EXTRACTED RECORDS
(** * plan-estudio: the study-plan workflow, embedded and verified

    A shallow embedding of the nodes, the decision functions and the book
    parser of the study-plan generator ([src/state.py], [src/graph.py],
    [src/nodes/*.py], [src/utils/web_search.py]), followed by the properties
    its specification states about them.

    Conventions of the embedding.
    - A Python [str] is a Rocq [string] whose characters are read as the code
      points U+0000..U+00FF; the character classes below ([isspace], [\d],
      [\w], [lower]) are Python's on that range.  The bullet U+2022 that two
      parsers test for lies outside the range and can never occur.
    - A Python [int] is a [Z]; [len] is [Z.of_nat (length _)].  The
      interpreter's limit on the number of digits [int] converts is not
      modelled.
    - A Python [float] read from a decimal numeral is the rational it
      denotes ([Q]); comparison and subtraction are exact.  Only the score,
      which goes through [math.log], is a real number ([R]).
    - [GraphState] is a record with every key present, as
      [initialize_state] builds it, so [state.get(k, default)] reads field
      [k] and no [KeyError] arises.  A node is a function from states to
      states: it mutates the dict it is given and returns it.  The answer
      of the text-completion collaborator is an argument of type
      [option string], [None] standing for a call that raised; every node
      catches that exception, so no node fails.  Printing and the files
      the output nodes save are outside the state and are left out.
    - [books_by_stage] and [book_candidates] are only accessed by key and
      are finite maps; [study_plan_structure] is iterated in insertion order
      and is an association list with the update discipline of a Python
      dict. *)

From Stdlib Require Import String Ascii List ZArith QArith Qreals Reals Lra Lia Bool.
From Stdlib Require Import Permutation Sorted.
From Stdlib Require Import DecimalString DecimalFacts DecimalPos DecimalN DecimalZ.
From stdpp Require Import gmap strings.
Import ListNotations.

(** ** Python string primitives *)

Module PyStr.

Definition code (c : ascii) : N := N_of_ascii c.

Definition in_range (lo hi : N) (c : ascii) : bool :=
  ((lo <=? code c) && (code c <=? hi))%N.

(** [str.isspace] on one character; also the class [\s]. *)
Definition isspace (c : ascii) : bool :=
  in_range 9 13 c || in_range 28 32 c || (code c =? 133)%N || (code c =? 160)%N.

(** The class [\d] ([str.isdecimal]). *)
Definition isdecimal (c : ascii) : bool := in_range 48 57 c.

(** [str.isdigit]: the decimal digits and the superscripts 1, 2, 3. *)
Definition isdigit (c : ascii) : bool :=
  isdecimal c || (code c =? 178)%N || (code c =? 179)%N || (code c =? 185)%N.

(** The class [\w]: alphanumerics and the underscore. *)
Definition isword (c : ascii) : bool :=
  isdecimal c || in_range 65 90 c || (code c =? 95)%N || in_range 97 122 c
  || (code c =? 170)%N || (code c =? 178)%N || (code c =? 179)%N
  || (code c =? 181)%N || (code c =? 185)%N || (code c =? 186)%N
  || in_range 188 190 c || in_range 192 214 c || in_range 216 246 c
  || in_range 248 255 c.

Definition lower_char (c : ascii) : ascii :=
  if in_range 65 90 c || in_range 192 214 c || in_range 216 222 c
  then ascii_of_N (code c + 32) else c.

(** [s.lower()] *)
Fixpoint lower (s : string) : string :=
  match s with
  | EmptyString => EmptyString
  | String c r => String (lower_char c) (lower r)
  end.

(** [s.startswith(p)] *)
Fixpoint startswith (s p : string) {struct p} : bool :=
  match p with
  | EmptyString => true
  | String a p' =>
      match s with
      | EmptyString => false
      | String b s' => Ascii.eqb a b && startswith s' p'
      end
  end.

(** [needle in hay] *)
Fixpoint contains (hay needle : string) : bool :=
  startswith hay needle ||
  match hay with
  | EmptyString => false
  | String _ r => contains r needle
  end.

(** [s.lstrip(chars)], the set of characters given as a predicate. *)
Fixpoint lstrip_chars (p : ascii -> bool) (s : string) : string :=
  match s with
  | EmptyString => EmptyString
  | String c r => if p c then lstrip_chars p r else s
  end.

Definition lstrip : string -> string := lstrip_chars isspace.

Fixpoint rstrip (s : string) : string :=
  match s with
  | EmptyString => EmptyString
  | String c r =>
      match rstrip r with
      | EmptyString => if isspace c then EmptyString else String c EmptyString
      | r' => String c r'
      end
  end.

(** [s.strip()] *)
Definition strip (s : string) : string := rstrip (lstrip s).

(** [s.replace(old, new)] for a non-empty [old] (every call site passes a
    literal): occurrences are found left to right and do not overlap.
    [skip] counts the characters of the current occurrence still to drop. *)
Fixpoint replace_from (skip : nat) (old new s : string) : string :=
  match s with
  | EmptyString => EmptyString
  | String c r =>
      match skip with
      | S k => replace_from k old new r
      | O =>
          if startswith s old
          then new ++ replace_from (String.length old - 1) old new r
          else String c (replace_from 0 old new r)
      end
  end.

Definition replace (s old new : string) : string := replace_from 0 old new s.

(** [s.split(sep)] for a one-character separator: never empty. *)
Fixpoint split (sep : ascii) (s : string) : list string :=
  match s with
  | EmptyString => [EmptyString]
  | String c r =>
      if Ascii.eqb c sep then EmptyString :: split sep r
      else match split sep r with
           | [] => [String c EmptyString]
           | h :: t => String c h :: t
           end
  end.

(** [s.split(sep, 1)]: the text after the first separator, when there is
    one (the second element of the result; the callers test
    [len(parts) > 1] and read [parts[1]]). *)
Fixpoint after_first (sep : ascii) (s : string) : option string :=
  match s with
  | EmptyString => None
  | String c r => if Ascii.eqb c sep then Some r else after_first sep r
  end.

(** [s[:n]] *)
Fixpoint take (n : nat) (s : string) : string :=
  match n, s with
  | S k, String c r => String c (take k r)
  | _, _ => EmptyString
  end.

(** [sep.join(l)] *)
Fixpoint join (sep : string) (l : list string) : string :=
  match l with
  | [] => EmptyString
  | [x] => x
  | x :: r => x ++ sep ++ join sep r
  end.

(** The longest prefix of characters in a class, and what follows it. *)
Fixpoint span (p : ascii -> bool) (s : string) : string * string :=
  match s with
  | EmptyString => (EmptyString, EmptyString)
  | String c r =>
      if p c then let (a, b) := span p r in (String c a, b)
      else (EmptyString, s)
  end.

(** [str(n)] for an integer. *)
Definition str_of_Z (n : Z) : string := NilZero.string_of_int (Z.to_int n).

(** [int(s)] for the texts the regular expressions hand to it: a non-empty
    run of decimal digits.  [None] is the [ValueError] of any other text. *)
Definition int_of_str (s : string) : option Z :=
  match s with
  | EmptyString => None
  | _ => option_map Z.of_uint (NilEmpty.uint_of_string s)
  end.


(** [float(s)] for the texts [\d+\.?\d*] matches: digits, then optionally a
    point and more digits.  The value is exact; [None] is the [ValueError]
    of any other text. *)
Definition float_of_str (s : string) : option Q :=
  let (ip, rest) := span isdecimal s in
  match int_of_str ip with
  | None => None
  | Some i =>
      match rest with
      | EmptyString => Some (inject_Z i)
      | String c fp =>
          if Ascii.eqb c "."%char then
            match fp with
            | EmptyString => Some (inject_Z i)
            | _ =>
                match option_map Z.of_uint (NilEmpty.uint_of_string fp) with
                | Some f =>
                    let k := Z.pow 10 (Z.of_nat (String.length fp)) in
                    Some (Qmake (i * k + f) (Z.to_pos k))
                | None => None
                end
            end
          else None
      end
  end.

End PyStr.

(** ** The shared state ([src/state.py]) *)

Record BookInfo := {
  title : string;
  author : string;
  year : option string;
  rating : Q;
  num_reviews : Z;
  reason : string;
  score : R
}.

Record StageInfo := {
  description : string;
  duration : string;
  prerequisites : list string;
  objectives : list string
}.

(** A Python dict iterated in insertion order: an association list in
    which [od_set] overwrites an existing key in place and appends a new
    one. *)
Definition odict (V : Type) : Type := list (string * V).

Fixpoint od_get {V} (k : string) (d : odict V) : option V :=
  match d with
  | [] => None
  | (k', v) :: r => if String.eqb k k' then Some v else od_get k r
  end.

THE PROBLEM
Return, with no change at all, every line in the entries above from the line containing "Module PyStr." through the line containing "Definition isword (c".

TASK RESULT
Module PyStr.

Definition code (c : ascii) : N := N_of_ascii c.

Definition in_range (lo hi : N) (c : ascii) : bool :=
  ((lo <=? code c) && (code c <=? hi))%N.

(** [str.isspace] on one character; also the class [\s]. *)
Definition isspace (c : ascii) : bool :=
  in_range 9 13 c || in_range 28 32 c || (code c =? 133)%N || (code c =? 160)%N.

(** The class [\d] ([str.isdecimal]). *)
Definition isdecimal (c : ascii) : bool := in_range 48 57 c.

(** [str.isdigit]: the decimal digits and the superscripts 1, 2, 3. *)
Definition isdigit (c : ascii) : bool :=
  isdecimal c || (code c =? 178)%N || (code c =? 179)%N || (code c =? 185)%N.

(** The class [\w]: alphanumerics and the underscore. *)
Definition isword (c : ascii) : bool :=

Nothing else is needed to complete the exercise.